> [Exercise description]:
Below are the records; copy exactly the stretch from the line containing "- by apply split_no_char." through the line containing "intros. simpl. rewrite !append_one.", both ends included, and nothing else.
[Source records Boundary: Start]
(* ===== verification/PiPolling.v ===== *)
(** * The event stream of a Pi session

    [poll_events] is called again and again while the agent writes; it may fail
    and the worker may be killed in it.  The first part is the specification:
    what all polls together deliver is what one pass over the records would,
    each record reduced once, in order.  The second is the session directory as
    the file calls of the harness see it, and one poll against it. *)

From Stdlib Require Import Ascii.
From S2P Require Import Prelude Core Database Lifecycle Effects StorageModel FileSystem StorageCodec PiHarness PiEvents PiRedaction.



(** ** The specification: one pass over what happened *)
Inductive Input := Record_ (record : Value) | Gone.

Definition record_of (i : Input) : option Value :=
  match i with Record_ record => Some record | Gone => None end.

Definition kinds_of (n : Normalized) : list ExecutionEventKind :=
  match n with Event e => [ExecutionEvent.kind e] | _ => [] end.

Section Spec.
Context (session : SessionRef) (epoch : Timestamp).

Definition reduce_input (i : Input) (r : ReducerState) : list ExecutionEventKind * ReducerState :=
  match i with
  | Record_ record => let '(n, r) := normalize session epoch record r in (kinds_of n, r)
  | Gone =>
      if bool_decide (ReducerState.terminal r = TerminalState.Active)
      then let '(n, r) := harness_failed session epoch r in (kinds_of n, r) else ([], r)
  end.

Fixpoint reduce (inputs : list Input) (r : ReducerState) : list ExecutionEventKind * ReducerState :=
  match inputs with
  | [] => ([], r)
  | i :: inputs =>
      let '(ks, r) := reduce_input i r in
      let '(ks', r) := reduce inputs r in
      (ks ++ ks', r)
  end.

Lemma reduce_app inputs inputs' r :
  reduce (inputs ++ inputs') r =
  (let '(ks, r) := reduce inputs r in let '(ks', r) := reduce inputs' r in (ks ++ ks', r)).
Proof.
  revert r. induction inputs as [|i inputs IH]; intros r; simpl.
  - by destruct (reduce inputs' r).
  - destruct (reduce_input i r) as [ks r1]. rewrite IH.
    destruct (reduce inputs r1) as [ks1 r2]. destruct (reduce inputs' r2). by rewrite assoc by apply _.
Qed.
End Spec.

(** The clock has no part in which events there are. *)
Lemma normalize_clock session now now' record r :
  kinds_of (normalize session now record r).1 = kinds_of (normalize session now' record r).1 /\
  (normalize session now record r).2 = (normalize session now' record r).2.
Proof.
  unfold normalize, settle, model_failed, harness_failed.
  destruct (get_str "type" record); [|done]. repeat case_match; simpl in *; by simplify_eq/=.
Qed.

(** ** The protocol of the events

    A run of the agent starts, may become reviewable once, and may fail once;
    only a new start follows a failure. *)
Inductive Phase := Working | Reviewable | Dead.

Definition phase_of (t : TerminalState) : Phase :=
  match t with
  | TerminalState.Active => Working
  | TerminalState.ReviewReady => Reviewable
  | TerminalState.ModelFailed | TerminalState.HarnessFailed => Dead
  end.

Definition next_phase (k : ExecutionEventKind) (p : Phase) : option Phase :=
  match k, p with
  | ExecutionEventKind.AgentStarted _, _ => Some Working
  | ExecutionEventKind.TestsStarted, _ | ExecutionEventKind.TestsFailed, _ => Some p
  | ExecutionEventKind.ReviewReady, Working => Some Reviewable
  | ExecutionEventKind.ExecutionFailed FailureClass.ModelFailed, (Working | Reviewable)
  | ExecutionEventKind.ExecutionFailed FailureClass.HarnessFailed, Working => Some Dead
  | _, _ => None
  end.

Fixpoint protocol (ks : list ExecutionEventKind) (p : Phase) : option Phase :=
  match ks with
  | [] => Some p
  | k :: ks => p ← next_phase k p; protocol ks p
  end.

Lemma protocol_app ks ks' p : protocol (ks ++ ks') p = (p ← protocol ks p; protocol ks' p).
Proof. revert p. induction ks as [|k ks IH]; intros p; simpl; [done|]. by destruct (next_phase k p); simpl. Qed.

(** A turn of the agent: an assistant message that is not a model error. *)
Definition is_turn (record : Value) : bool :=
  bool_decide (get_str "type" record = Some "message_end"%string) &&
  is_assistant_message record && negb (is_model_error record).

Definition reducer_wf (r : ReducerState) : Prop :=
  0 <= ReducerState.assistant_turns r /\
  (ReducerState.terminal r = TerminalState.ReviewReady -> 0 < ReducerState.assistant_turns r).

(** What one input may do: keep to the protocol, and count turns only. *)
Definition step_ok (turn : bool) (r : ReducerState) (n : Normalized * ReducerState) : Prop :=
  reducer_wf n.2 /\
  protocol (kinds_of n.1) (phase_of (ReducerState.terminal r)) =
    Some (phase_of (ReducerState.terminal n.2)) /\
  (0 < ReducerState.assistant_turns n.2 -> 0 < ReducerState.assistant_turns r \/ turn = true) /\
  (ExecutionEventKind.ReviewReady ∈ kinds_of n.1 -> 0 < ReducerState.assistant_turns r).

Section Step.
Context (session : SessionRef) (now : Timestamp) (turn : bool).

Lemma quiet_ok n r r' :
  reducer_wf r -> kinds_of n = [] ->
  ReducerState.terminal r' = ReducerState.terminal r ->
  ReducerState.assistant_turns r' = ReducerState.assistant_turns r -> step_ok turn r (n, r').
Proof.
  intros [Hp Ht] Hn Et Ea. unfold step_ok, reducer_wf. simpl. rewrite Hn, Et, Ea.
  repeat split; auto. intros H. by apply not_elem_of_nil in H.
Qed.

Lemma tests_ok r kind :
  reducer_wf r -> kind = ExecutionEventKind.TestsStarted \/ kind = ExecutionEventKind.TestsFailed ->
  step_ok turn r (Event (event session now ExecutionState.Running kind), r).
Proof. intros Hw [-> | ->]; repeat split; try apply Hw; auto; simpl; intros ?%list_elem_of_singleton; done. Qed.

Lemma model_failed_ok r r0 :
  reducer_wf r -> ReducerState.terminal r0 = ReducerState.terminal r ->
  ReducerState.assistant_turns r0 = ReducerState.assistant_turns r ->
  step_ok turn r (model_failed session now r0).
Proof.
  intros Hw Et Ea. unfold model_failed. rewrite Et.
  destruct (failed_terminal (ReducerState.terminal r)) eqn:Ef; [by apply quiet_ok|].
  unfold step_ok, reducer_wf. simpl. rewrite Ea. destruct Hw as [Hp _]. repeat split; auto; try done.
  - by destruct (ReducerState.terminal r).
  - intros ?%list_elem_of_singleton; done.
Qed.

Lemma harness_failed_ok r :
  reducer_wf r -> ReducerState.terminal r = TerminalState.Active ->
  step_ok turn r (harness_failed session now r).
Proof.
  intros [Hp _] Et. unfold step_ok, reducer_wf. simpl. rewrite Et. repeat split; auto; try done.
  intros ?%list_elem_of_singleton; done.
Qed.

Lemma settle_ok r : reducer_wf r -> step_ok turn r (settle session now r).
Proof.
  intros Hw. unfold settle.
  destruct (failed_terminal _) eqn:Ef; [by apply quiet_ok|].
  destruct (_ || _); [by apply model_failed_ok|].
  destruct (Z.eqb_spec (ReducerState.assistant_turns r) 0) as [E|E].
  - apply harness_failed_ok; [done|]. destruct Hw as [_ Hw].
    destruct (ReducerState.terminal r); [done| |done|done]. specialize (Hw eq_refl). lia.
  - case_bool_decide as Ht; [by apply quiet_ok|]. destruct Hw as [Hp _].
    unfold step_ok, reducer_wf. simpl. repeat split; auto; try lia.
    by destruct (ReducerState.terminal r).
Qed.
End Step.
(* ===== verification/LvmBackend.v ===== *)
(** * The thick-LVM backend ([execution-storage/src/lvm.rs], [command.rs])

    The volume of an execution is a logical volume with an ownership tag.  Every
    operation is a program over runs of the LVM and mount tools: it reads their
    textual inventory, compares it with the identity on record and only then runs
    the command that changes something. *)

From Stdlib Require Import Ascii.
From S2P Require Import Prelude Core Lifecycle Effects StorageModel StorageManager.

















(** ** Commands ([command.rs]) *)
Module CommandSpec.
Record CommandSpec := { program : string; arguments : list string }.
End CommandSpec.
Abbreviation CommandSpec := CommandSpec.CommandSpec.
Abbreviation command := CommandSpec.Build_CommandSpec.

Module CommandOutput.
Record CommandOutput := { code : Z (* i32 *); stdout : string; stderr : string }.
End CommandOutput.
Abbreviation CommandOutput := CommandOutput.CommandOutput.

Definition ID : string := "/usr/bin/id".
Definition LVM : string := "/usr/sbin/lvm".
Definition MKFS : string := "/usr/sbin/mkfs.ext4".
Definition MOUNT : string := "/usr/bin/mount".
Definition UMOUNT : string := "/usr/bin/umount".
Definition FINDMNT : string := "/usr/bin/findmnt".
Definition BLKID : string := "/usr/sbin/blkid".

Module LvmPool.
Record LvmPool := { uuid : string; free_bytes : Z; extent_bytes : Z (* u64 *) }.
End LvmPool.
Abbreviation LvmPool := LvmPool.LvmPool.

(** ** Calls: the runner and the pool behind its mutex; [Err] of the latter is a
    poisoned lock. *)
Module Lvm.
Inductive lvm_call : Type -> Type :=
| Run (c : CommandSpec) : lvm_call (result StorageError CommandOutput)
| PoolGet : lvm_call (result unit (option LvmPool))
| PoolSet (p : LvmPool) : lvm_call (result unit unit).
End Lvm.
Abbreviation lvm_call := Lvm.lvm_call.
Abbreviation lvmio := (io lvm_call StorageError).

Definition unavailable (m : string) : StorageError := StorageError.Unavailable m.
Definition identity_mismatch (m : string) : StorageError := StorageError.IdentityMismatch m.

Definition checked (purpose : string) (output : CommandOutput) : result StorageError CommandOutput :=
  if CommandOutput.code output =? 0 then Ok output
  else Err (StorageError.Command (purpose +:+ " exited " +:+ show_Z (CommandOutput.code output) +:+
              ": " +:+ trim (CommandOutput.stderr output))).

Definition run_checked (c : CommandSpec) (purpose : string) : lvmio CommandOutput :=
  output ← ask_or (Lvm.Run c) id;
  ret_result (checked purpose output).

(** ** Their output *)
Definition utf8_trim (bytes purpose : string) : result StorageError string :=
  match from_utf8 bytes with
  | Some text => Ok (trim text)
  | None => Err (unavailable (purpose +:+ " is not UTF-8"))
  end.

Definition parse_number (value purpose : string) : result StorageError Z :=
  ok_or (parse_u64 value) (unavailable ("invalid " +:+ purpose)).

Definition path_text (path : string) : result StorageError string :=
  ok_or (from_utf8 path) (StorageError.InvalidRequest ("path is not UTF-8: " +:+ path)).

Definition fields_of (text : string) : list string := List.map trim (split ":"%char text).

Module LvInfo.
Record LvInfo := {
  vg_uuid : string;
  lv_uuid : string;
  size_bytes : Z;                     (* u64 *)
  path : string;
  tags : string;
  name : string
}.
End LvInfo.
Abbreviation LvInfo := LvInfo.LvInfo.

Definition parse_lv (output : string) : result StorageError LvInfo :=
  text ← utf8_trim output "lvs output";
  match fields_of text with
  | [vg_uuid; lv_uuid; size; path; tags; name] =>
      if existsb str_is_empty [vg_uuid; lv_uuid; size; path; tags; name]
      then Err (identity_mismatch "lvs did not return exact logical-volume identity")
      else
        size ← parse_number size "LV size bytes";
        Ok {| LvInfo.vg_uuid := vg_uuid; LvInfo.lv_uuid := lv_uuid; LvInfo.size_bytes := size;
              LvInfo.path := path; LvInfo.tags := tags; LvInfo.name := name |}
  | _ => Err (identity_mismatch "lvs did not return exact logical-volume identity")
  end.

Definition tag (token : string) : string := "autospec." +:+ token.
Definition lv_name (token : string) : string := "autospec-" +:+ token.

Definition has_tag (tags tag : string) : bool :=
  existsb (fun candidate => bool_decide (trim candidate = tag)) (split ","%char tags).

(** ** Identities *)
Definition lvm_identity (b : BackendIdentity) :
    result StorageError (string * string * string * string * string * string) :=
  match b with
  | BackendIdentity.Lvm group group_uuid volume volume_uuid filesystem token =>
      Ok (group, group_uuid, volume, volume_uuid, filesystem, token)
  | BackendIdentity.Apfs _ _ _ _ _ _ =>
      Err (identity_mismatch "LVM backend received a non-LVM identity")
  end.
Definition unmounted_fs (h : LvmHost) (o : option string) : Prop :=
  forall u f t, o = Some u -> mounts h !! t <> Some (u, f).

(** A UUID or a device no volume has yet, and no mount either. *)
Definition fresh_fs (h : LvmHost) (u : string) : Prop :=
  (forall name lv, lvs h !! name = Some lv -> Lv.filesystem lv <> Some u) /\
  (forall t f, mounts h !! t <> Some (u, f)).

Definition word (s : string) : Prop :=
  s <> ""%string /\ string_forallb (fun c => (33 <=? byte_code c)%N && (byte_code c <=? 126)%N) s = true.

(** A field [lvs] prints as it is. *)
Definition field (s : string) : Prop := s <> ""%string /\ trim s = s /\ ~ has_char ":" s.

(** A tag, which LVM restricts. *)
Definition tag_text (t : string) : Prop := t <> ""%string /\ trim t = t /\ ~ has_char "," t.

Definition tool_sem (t : Tool) (h : LvmHost) (out : CommandOutput) (h' : LvmHost) : Prop :=
  let ok := CommandOutput.code out = 0 in
  let stdout := CommandOutput.stdout out in
  match t with
  | Ask _ _ | Vgs => h' = h
  | Lvs name => h' = h /\ (ok ->
      match lvs h !! name with
      | Some lv => prints_row h name lv stdout
      | None => absent_ok /\ trim stdout = ""%string
      end)
  | LvsTag tag => h' = h /\ (ok ->
      match List.filter (fun x => bool_decide (tag ∈ Lv.tags x.2)) (map_to_list (lvs h)) with
      | [] => trim stdout = ""%string
      | [(name, lv)] => prints_row h name lv stdout
      | _ => True
      end)
  | LvCreate extents name tag => changes h out h' (fun h' => lvs h !! name = None /\
      field name /\ tag_text tag /\
      exists lv, field (Lv.uuid lv) /\ Lv.size lv = extents * extent h /\
        field (Lv.path lv) /\ (forall n lv', lvs h !! n = Some lv' -> Lv.path lv' <> Lv.path lv) /\
        Lv.tags lv = [tag] /\ Lv.filesystem lv = None /\ h' = set_lvs (<[name := lv]> (lvs h)) h)
  | LvRemove name => changes h out h' (fun h' => exists lv, lvs h !! name = Some lv /\
      unmounted_fs h (Lv.filesystem lv) /\ h' = set_lvs (delete name (lvs h)) h)
  | Mkfs device => changes h out h' (fun h' => exists name lv u, owner_of h device name lv /\
      unmounted_fs h (Lv.filesystem lv) /\ word u /\ fresh_fs h u /\
      h' = set_lvs (<[name := formatted u lv]> (lvs h)) h)
  | Blkid device => h' = h /\ (ok -> exists name lv u, owner_of h device name lv /\
      Lv.filesystem lv = Some u /\ trim stdout = u)
  | Findmnt => h' = h /\ (ok -> forall target,
      match mounts h !! target with
      | Some (u, f) => exists line, lines_for stdout target = [line] /\
          split_whitespace line = [u; f; target] /\ line_of (mounts h) u f target line
      | None => lines_for stdout target = []
      end)
  | MountAt device target => changes h out h' (fun h' => exists name lv u, owner_of h device name lv /\
      Lv.filesystem lv = Some u /\ h' = set_mounts (<[target := (u, "ext4"%string)]> (mounts h)) h)
  | UmountAt target => changes h out h' (fun h' => is_Some (mounts h !! target) /\
      h' = set_mounts (delete target (mounts h)) h)
  end.

Definition lvm_sem (B : Type) (c : lvm_call B) (h : LvmHost) : B -> LvmHost -> Prop :=
  match c in Lvm.lvm_call B return B -> LvmHost -> Prop with
  | Lvm.Run spec => fun r h' =>
      match r with
      | Ok out => forall t, spec = argv t -> tool_sem t h out h'
      | Err _ => h' = h \/ exists out, forall t, spec = argv t -> tool_sem t h out h'
      end
  | Lvm.PoolGet => fun r h' => h' = h /\
      match r with Ok p => p = cached_pool h | Err _ => True end
  | Lvm.PoolSet p => fun r h' =>
      match r with Ok _ => h' = set_pool p h | Err _ => h' = h end
  end.

(** ** Well-formed hosts *)
Record host_ok (h : LvmHost) : Prop := {
  group_field : field (group_uuid h);
  lv_fields name lv : lvs h !! name = Some lv ->
    field (Lv.uuid lv) /\ field (Lv.path lv) /\ field name;
  lv_tags name lv : lvs h !! name = Some lv ->
    Forall tag_text (Lv.tags lv) /\
    trim (String.concat "," (Lv.tags lv)) = String.concat "," (Lv.tags lv);
  lv_owner name lv token : lvs h !! name = Some lv -> tag token ∈ Lv.tags lv -> name = lv_name token;
  lv_paths n1 n2 lv1 lv2 : lvs h !! n1 = Some lv1 -> lvs h !! n2 = Some lv2 ->
    Lv.path lv1 = Lv.path lv2 -> n1 = n2;
  fs_words name lv u : lvs h !! name = Some lv -> Lv.filesystem lv = Some u -> word u;
  fs_unique n1 n2 lv1 lv2 u : lvs h !! n1 = Some lv1 -> lvs h !! n2 = Some lv2 ->
    Lv.filesystem lv1 = Some u -> Lv.filesystem lv2 = Some u -> n1 = n2
}.
End Host.

(** * What the LVM backend reads

    The inventories printed by a host of [LvmHost.v], parsed by [LvmBackend.v]:
    a row is about the volume it was printed for, and each inspection of the
    backend ([reads]) leaves the host as it is and reports what is there. *)

(** ** Reading the inventories *)
Lemma append_one c s : (String c "" +:+ s)%string = String c s.
Proof. done. Qed.

Lemma split_concat d (l : list string) :
  l <> [] -> Forall (fun x => ~ has_char d x) l -> split d (String.concat (String d "") l) = l.
Proof.
  induction l as [|x [|y l] IH]; intros Hne Hl; [done|..]; apply Forall_cons in Hl as [Hx Hl]; simpl.
  - by apply split_no_char.
  - rewrite append_one, split_field by done. f_equal. by apply IH.
Qed.

Lemma fields_row g u size path tags name :
  ~ has_char ":" g -> ~ has_char ":" u -> ~ has_char ":" size -> ~ has_char ":" path ->
  ~ has_char ":" name ->
  split ":" (String.concat ":" [g; u; size; path; tags; name]) =
  g :: u :: size :: path :: split ":" tags ++ [name].
Proof.
  intros. simpl. rewrite !append_one.
  rewrite !split_field by done. do 4 f_equal. by rewrite split_app, (split_no_char _ name).
Qed.

Lemma tag_ne_nil token : tag token <> ""%string.
Proof. done. Qed.

Lemma tag_inj t1 t2 : tag t1 = tag t2 -> t1 = t2.
Proof. unfold tag. intros H. by simplify_eq. Qed.

(** A parsed row is about the volume it was printed for. *)
Definition describes (h : LvmHost) (name : string) (lv : Lv) (info : LvInfo) : Prop :=
  LvInfo.vg_uuid info = group_uuid h /\ LvInfo.lv_uuid info = Lv.uuid lv /\
  LvInfo.size_bytes info = Lv.size lv /\ LvInfo.path info = Lv.path lv /\ LvInfo.name info = name /\
  forall token, has_tag (LvInfo.tags info) (tag token) = true -> tag token ∈ Lv.tags lv.

Lemma has_tag_in tags t :
  Forall tag_text tags -> tags <> [] -> has_tag (String.concat "," tags) t = true -> t ∈ tags.
Proof.
  intros Hf Hne. unfold has_tag. rewrite split_concat; [|done|].
  - rewrite existsb_exists. intros (x & Hx & Ht). apply list_elem_of_In in Hx. bools. subst t.
    rewrite Forall_forall in Hf. by destruct (Hf x Hx) as (_ & -> & _).
  - eapply Forall_impl; [exact Hf|]. intros x Hx. apply Hx.
Qed.

Lemma utf8_trim_Ok bytes purpose text : utf8_trim bytes purpose = Ok text -> text = trim bytes.
Proof. unfold utf8_trim, from_utf8. case_match; case_match; naive_solver. Qed.

Lemma parse_row h name lv stdout info :
  host_ok h -> lvs h !! name = Some lv -> prints_row h name lv stdout ->
  parse_lv stdout = Ok info -> describes h name lv info.
Proof.
  intros Hok Hlv (size & Hs & Hst & Hsc & Hrow) Hp. unfold parse_lv in Hp.
  apply result_bind_Ok in Hp as (text & ->%utf8_trim_Ok & Hp). rewrite Hrow in Hp.
  destruct (group_field h Hok) as (_ & Hg & Hgc).
  destruct (lv_fields h Hok name lv Hlv) as ((_ & Hu & Huc) & (_ & Hpa & Hpc) & (_ & Hn & Hnc)).
  destruct (lv_tags h Hok name lv Hlv) as [Htf Htt].
  unfold fields_of in Hp. unfold row in Hp. rewrite fields_row in Hp by done. simpl in Hp.
  destruct (split ":" (String.concat "," (Lv.tags lv))) as [|t [|]] eqn:Et; simpl in Hp;
    [by apply split_ne_nil in Et| |by destruct l].
  apply split_one in Et as [-> _].
  rewrite Hg, Hu, Hst, Hpa, Hn, Htt in Hp. case_match eqn:He; [done|].
  apply result_bind_Ok in Hp as (z & Hz & [= <-]). unfold parse_number in Hz.
  apply ok_or_Ok in Hz. rewrite Hs in Hz. injection Hz as <-.
  split_and!; simpl; [done..|]. intros token Ht. apply has_tag_in in Ht; [done|done|].
  intros H0. rewrite H0 in He. simpl in He. bools. naive_solver.
Qed.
[Source records Boundary: End]
> [Written answer]:
  - by apply split_no_char.
  - rewrite append_one, split_field by done. f_equal. by apply IH.
Qed.

Lemma fields_row g u size path tags name :
  ~ has_char ":" g -> ~ has_char ":" u -> ~ has_char ":" size -> ~ has_char ":" path ->
  ~ has_char ":" name ->
  split ":" (String.concat ":" [g; u; size; path; tags; name]) =
  g :: u :: size :: path :: split ":" tags ++ [name].
Proof.
  intros. simpl. rewrite !append_one.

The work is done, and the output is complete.